I wondered how many ‘a few’ counted for. Twelve or thirteen?
“Come on, Layla. You were too busy travelling the world being awesome for that stuff…”
“Yeah, there was that,” she offered with a smile. The melancholia in her eyes melted a little. “Hey look… I know you’re just hanging on the result of this match, but could we maybe take this elsewhere? Like some cool little bar somewhere where we can talk?”
“This is Surfers,” I said, “so no, not really… you know how God-awful the bars in this place are.”
“Well, I’ve got a nice bottle of red back at my place…”
“Really?”
“Well actually, Mads has a nice bottle of red back at my place which she’s forgotten about and probably wouldn’t miss.”
How could I say no to that?
These things are meant to be awkward.
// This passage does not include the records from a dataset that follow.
Definition asset_quota_details : gmap string value :=
  <["plan" := VString "free"]>
    (<["current" := VFloat64 float64_5]>
       (<["limit" := VFloat64 float64_5]>
          (<["type" := VString "assets"]> ∅))).

(** The error bodies of the examples, by content. *)
Definition body_quota : string := "{!code!:!QUOTA_EXCEEDED!,!message!:!plan limit reached!}".
Definition body_asset_quota : string :=
  "{!code!:!ASSET_QUOTA_EXCEEDED!,!details!:{!plan!:!free!,!current!:5,!limit!:5,!type!:!assets!}}".
Definition body_message : string := "{!message!:!layout is locked!,!error!:!locked!}".
Definition body_error_only : string := "{!error!:!locked!}".
Definition body_empty_object : string := "{}".
Definition body_plain_text : string := "upstream unavailable".

(** The bodies above are written with [!] for the double quote. *)
Fixpoint unbang (s : string) : string :=
  match s with
  | EmptyString => EmptyString
  | String c rest =>
      String (if Ascii.eqb c "!"%char then Ascii.ascii_of_nat 34 else c)
        (unbang rest)
  end.

Definition wire (s : string) : list Byte.byte :=
  list_byte_of_string (unbang s).

Definition errResp_table : list (string * errResp.t) :=
  [ (body_quota,
     errResp.mk "plan limit reached" "" "QUOTA_EXCEEDED" None);
    (body_asset_quota,
     errResp.mk "" "" "ASSET_QUOTA_EXCEEDED" (Some asset_quota_details));
    (body_message, errResp.mk "layout is locked" "locked" "" None);
    (body_error_only, errResp.mk "" "locked" "" None);
    (body_empty_object, errResp.mk "" "" "" None) ].

Fixpoint assoc {A} (key : string) (l : list (string * A)) : option A :=
  match l with
  | [] => None
  | (k, v) :: rest => if String.eqb k key then Some v else assoc key rest
  end.

Definition unmarshal_errResp (body : list Byte.byte) : option errResp.t :=
  assoc (string_of_list_byte body)
    (map (fun kv => (unbang (fst kv), snd kv)) errResp_table).

(** Destinations are Go strings; only a quoted string decodes. *)
Definition unmarshal (body : list Byte.byte) (d : string)
  : option liberror * string :=
  match string_of_list_byte body with
  | String q rest =>
      if Ascii.eqb q (Ascii.ascii_of_nat 34) && (0 <? String.length rest)%nat
      then (None, substring 0 (String.length rest - 1) rest)
      else (Some (LibError "json: cannot unmarshal into Go value"), d)
  | EmptyString => (Some (LibError "unexpected end of JSON input"), d)
  end.

Definition scripted (server : nat -> roundtrip)
    (cancel : nat -> option liberror) : Env := {|
  any := payload;
  dest := string;
  http_Client := Z;
  http_Client_Timeout := fun t => t;
  world := nat * nat;
  context := unit;
  url_JoinPath := fun base path => inr (base +:+ path);
  json_Marshal := marshal;
  json_Unmarshal_errResp := unmarshal_errResp;
  json_Unmarshal := unmarshal;
  http_NewRequestWithContext := fun _ _ _ _ => None;
  client_Do := fun _ _ _ w => (server (fst w), (S (fst w), snd w));
  select_Done_or_After := fun _ _ w => (cancel (snd w), (fst w, S (snd w)));
  int_unrepresentable := fun _ => min_int
|}.

Definition always (rt : roundtrip) : nat -> roundtrip := fun _ => rt.

Definition never : nat -> option liberror := fun _ => None.

(** The context is cancelled during the wait number [k]. *)
Definition cancelled_in_wait (k : nat) : nat -> option liberror :=
  fun j => if (j =? k)%nat then Some ContextCanceled else None.

(** A server that answers 500 with a plain text body. *)
Definition failing_server : Env :=
  scripted (always (Response 500 (wire body_plain_text))) never.

(** A server that answers 402 with the QUOTA_EXCEEDED body. *)
Definition quota_server : Env :=
  scripted (always (Response 402 (wire body_quota))) never.

(** An unreachable server, and a caller that gives up during the second
    wait. *)
Definition unreachable_cancelled : Env :=
  scripted (always (DoFailed (LibError "connection refused")))
    (cancelled_in_wait 1).

(** A server that answers 204 without a body. *)
Definition no_content_server : Env :=
  scripted (always (Response 204 [])) never.

(** The transport of the UI service of a client built with a token. *)
Definition api (E : Env) : @httpClient E :=
  @SetToken E "secret-token"
    (@newHTTPClient E (@http_Client_Timeout E (30 * Second)) ProdUIURL).

Definition start (E : Env) (w : @world E) : @state E := @mkState E w ∅ [].

(** A run that starts with one destination holding a value. *)
Definition start_with (E : Env) (w : @world E) (l : loc) (v : @dest E)
  : @state E := @mkState E w {[ l := v ]} [].

End Scripted.

(** ** The classifier as the design document words it *)

Definition quota_codes : list string :=
  ["QUOTA_EXCEEDED"; "ASSET_QUOTA_EXCEEDED"; "LAYOUT_QUOTA_EXCEEDED"].

(** Status, kind, default message; any status not listed is internal-server
    with the message "server error: <status>". *)
Definition kind_table : list (Z * (ErrorCode * string)) :=
  [ (401, (ErrUnauthorized, "unauthorized"));
    (403, (ErrForbidden, "forbidden"));
    (404, (ErrNotFound, "not found"));
    (400, (ErrBadRequest, "bad request"));
    (402, (ErrQuotaExceeded, "quota exceeded")) ].

Fixpoint table_find {A} (status : Z) (l : list (Z * A)) : option A :=
  match l with
  | [] => None
  | (k, v) :: rest => if k =? status then Some v else table_find status rest
  end.

Definition kind_of_status (status : Z) : ErrorCode :=
  match table_find status kind_table with
  | Some (kind, _) => kind
  | None => ErrInternalServer
  end.

Definition default_message (status : Z) : string :=
  match table_find status kind_table with
  | Some (_, msg) => msg
  | None => "server error: " +:+ fmt_d status
  end.

(** Prefer the first candidate that is not blank, else leave blank. *)
Definition first_nonblank (candidates : list string) : string :=
  hd "" (filter (fun s => negb (is_empty s)) candidates).

(** The message taken from the body: [message] over [error] when the body
    parses, the raw text otherwise. *)
Definition extracted_message `{Env} (body : list Byte.byte) : string :=
  match json_Unmarshal_errResp body with
  | Some r => first_nonblank [errResp.Message r; errResp.Error r]
  | None => string_of_list_byte body
  end.

(** The body parses and its [code] is one of the quota codes. *)
Definition quota_match `{Env} (body : list Byte.byte) : bool :=
  match json_Unmarshal_errResp body with
  | Some r => bool_decide (errResp.Code r ∈ quota_codes)
  | None => false
  end.

Definition detail (r : errResp.t) (key : string) : option value :=
  match errResp.Details r with
  | Some details => details !! key
  | None => None
  end.

Definition detail_string (r : errResp.t) (key : string) : string :=
  match detail r key with
  | Some (VString s) => s
  | _ => ""
  end.

Definition detail_int `{Env} (r : errResp.t) (key : string) : Z :=
  match detail r key with
  | Some (VFloat64 f) => int_of_float64 f
  | _ => 0
  end.
Fixpoint create_draft_scores (stop_words : list string) (user : nat)
    (resume : Resume) (skills_text : string) (js : list Job) (db : DB)
    (created_any : bool) : DB * LoopEnd :=
  match js with
  | [] => (db, Finished created_any)
  | job :: rest =>
      if already_exists db user job then
        create_draft_scores stop_words user resume skills_text rest db created_any
      else
        let job_text := required_skills job in
        match Scorer.score_value stop_words skills_text job_text with
        | None => (db, Raised)
        | Some score_value =>
            let missing := missing_skills skills_text (required_skills job) in
            let db' := create_score db resume job score_value missing DRAFT false in
            create_draft_scores stop_words user resume skills_text rest db' true
        end
  end.

(** ** Requests, responses and the views *)

Record UploadedFile : Type := mkFile {
  file_name : string;
  file_bytes : string
}.

(** PyPDF2, python-docx and the codec are outside the repository: [None] is
    a parser that raised; a PDF yields the text of its pages ([None] for a
    page without text), a DOCX the text of its paragraphs. *)
Record Parsers : Type := mkParsers {
  pdf_pages : string -> option (list (option string));
  docx_paragraphs : string -> option (list string);
  decode_ignore : string -> option string
}.

Definition extract_text_from_resume (p : Parsers) (uploaded_file : UploadedFile)
    : string :=
  let filename := lower (file_name uploaded_file) in
  let file_bytes := file_bytes uploaded_file in
  if endswith filename ".pdf" then
    match pdf_pages p file_bytes with
    | Some pages =>
        fold_left
          (fun text page =>
             (text ++ (match page with Some t => t | None => "" end)
                   ++ String (ascii_of_nat 10) "")%string)
          pages ""
    | None => ""
    end
  else if endswith filename ".docx" then
    match docx_paragraphs p file_bytes with
    | Some paragraphs => join (String (ascii_of_nat 10) "") paragraphs
    | None => ""
    end
  else
    match decode_ignore p file_bytes with
    | Some text => text
    | None => ""
    end.

Inductive Level : Type := ERROR | WARNING | SUCCESS | INFO.

Inductive Response : Type :=
| Redirect (to : string) (message : option (Level * string))
| Render (template : string)
| Http404
| ServerError.

Record Request : Type := mkRequest {
  method : string;
  user : nat;
  FILES_resume : option UploadedFile;
  POST_skills : option string
}.

Definition MSG_NOT_A_RESUME : string :=
  ("The uploaded file does not look like a valid resume. " ++
  "Please upload a proper resume (PDF/DOCX) with your details.")%string.

Definition MSG_NO_SKILLS : string :=
  ("No technical skills were detected in your resume. " ++
  "Please clearly list your skills (e.g. 'Python, Django, SQL') " ++
  "in your resume and upload again.")%string.

Definition MSG_NOTHING_CREATED : string :=
  ("You have already created applications for all current jobs. " ++
  "No new applications were created.")%string.

Definition MSG_CREATED : string :=
  ("Resume analysed. Draft applications created for new jobs. " ++
  "Check 'My Applications' to see scores and skill suggestions.")%string.

Definition MSG_ALREADY_SUBMITTED : string :=
  "This application is already submitted.".

(** [request.method == "POST" and request.FILES.get("resume")]; an uploaded
    file is true when its name is not empty. *)
Definition posted_file (request : Request) : option UploadedFile :=
  if String.eqb (method request) "POST" then
    match FILES_resume request with
    | Some f => if truthy (file_name f) then Some f else None
    | None => None
    end
  else None.

Definition upload_resume (stop_words : list string) (p : Parsers) (db : DB)
    (request : Request) : DB * Response :=
  match posted_file request with
  | None => (db, Render "upload_resume.html")
  | Some file =>
      let resume_text := extract_text_from_resume p file in
      let cleaned := strip resume_text in
      if negb (looks_like_resume cleaned) then
        (db, Redirect "upload_resume" (Some (ERROR, MSG_NOT_A_RESUME)))
      else
        let extracted_skills := extract_skills_from_text cleaned in
        if negb (truthy extracted_skills) then
          (db, Redirect "upload_resume" (Some (ERROR, MSG_NO_SKILLS)))
        else
          let extra_skills :=
            strip (match POST_skills request with Some s => s | None => "" end) in
          let all_skills :=
            if truthy extra_skills then [extracted_skills; extra_skills]
            else [extracted_skills] in
          let skills_text := join ", " all_skills in
          let (db1, resume) :=
            create_resume db (user request) (file_name file) skills_text in
          match create_draft_scores stop_words (user request) resume skills_text
                  (jobs db1) db1 false with
          | (db2, Raised) => (db2, ServerError)
          | (db2, Finished false) =>
              (db2, Redirect "my_applications" (Some (WARNING, MSG_NOTHING_CREATED)))
          | (db2, Finished true) =>
              (db2, Redirect "my_applications" (Some (SUCCESS, MSG_CREATED)))
          end
  end.
(** ** Scenario A (C7) *)

(** C7: on the transcript of Scenario A the pipeline returns one
    question, the stem "What is the capital of France?" with the options
    "Paris" and "Lyon" in this order, its only option block being the one
    of message 2, attached by adjacency. *)
Theorem scenario_a_collated (strptime : str -> str -> option datetime)
    (token_set_ratio : str -> str -> Z) :
  pipeline strptime token_set_ratio scenario_a
  = [Collated.mk 1 capital_of_france [u "Paris"; u "Lyon"]]
  /\ blocks_by_stem
       (associate token_set_ratio
          (identify_potential_stems (preprocess_transcript strptime scenario_a)))
     = [(1, [mkBlock 2 [u "A. Paris"; u "B. Lyon"] adjacent])].
Proof. split; vm_compute; reflexivity. Qed.

(** ** The timestamp filter (C2) *)

Lemma candidates_without_timestamp (pq : questions) (msg : message) :
  timestamp msg = None ->
  candidate_stem_ids pq msg = window_candidates pq (id msg).
Proof. intros H. unfold candidate_stem_ids, min_timestamp. now rewrite H. Qed.

(** C2 (as the code has it): a stem of the window is a candidate exactly
    when, should the option message have a timestamp [t], the stem has a
    timestamp of its own that is not earlier than twenty minutes before
    [t].  So a stem without timestamp is excluded as soon as the option
    message has one, and no stem is excluded when it has none. *)
Theorem timestamp_filter_needs_stem_timestamp (pq : questions) (msg : message)
    (stem_id : Z) :
  stem_id ∈ candidate_stem_ids pq msg
  <-> stem_id ∈ window_candidates pq (id msg)
      /\ forall t, timestamp msg = Some t ->
            exists q dt, dict_get stem_id pq = Some q
                         /\ timestamp (Question.stem_message q) = Some dt
                         /\ t - 20 * 60 <= dt.
Proof.
  unfold candidate_stem_ids, min_timestamp.
  destruct (timestamp msg) as [t|].
  - rewrite list_elem_of_In, List.filter_In, <- list_elem_of_In.
    unfold stem_in_time, TIME_SEARCH_WINDOW_MINUTES.
    split.
    + intros [Hw Hs]. split; [exact Hw|]. intros t' [= <-].
      destruct (dict_get stem_id pq) as [q|]; [|discriminate].
      destruct (timestamp (Question.stem_message q)) as [dt|] eqn:Edt; [|discriminate].
      exists q, dt. apply Z.leb_le in Hs. repeat split; auto.
    + intros [Hw H]. destruct (H t eq_refl) as (q & dt & Hq & Hdt & Hle).
      split; [exact Hw|]. rewrite Hq, Hdt. now apply Z.leb_le.
  - split; [|tauto]. intros Hw. split; [exact Hw|]. discriminate.
Qed.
By definition. When you wake up in unfamiliar surrounds, tangled in sheets scented equal parts with beautiful girl and the energetic entertainment thereof, it’s meant to be awkward. If she’s no longer there, even more so. If you can’t find your pants, likewise.
I found the pants, tangled like me in the sheets but the rest of my ensemble of last night remained AWOL. I padded barefoot through lush carpet to the bedroom door. The place was seriously flash. I felt like I was bringing the property values down just by being here. Mental note, stop leaving fingerprints.
I found my shirt in the kitchen. Layla was in it. Unbuttoned, it and a pair of white cotton knickers were all Layla had to face the morning in. No makeup. Hair styled by the bed in the next room. And just searingly, achingly beautiful. The awkward - the erm-hi, how-about-that, where-do-we-go-from-here - that just melted away. Evaporated. Last night had been fun. I liked fun. I’d like to have a lot more fun in the future.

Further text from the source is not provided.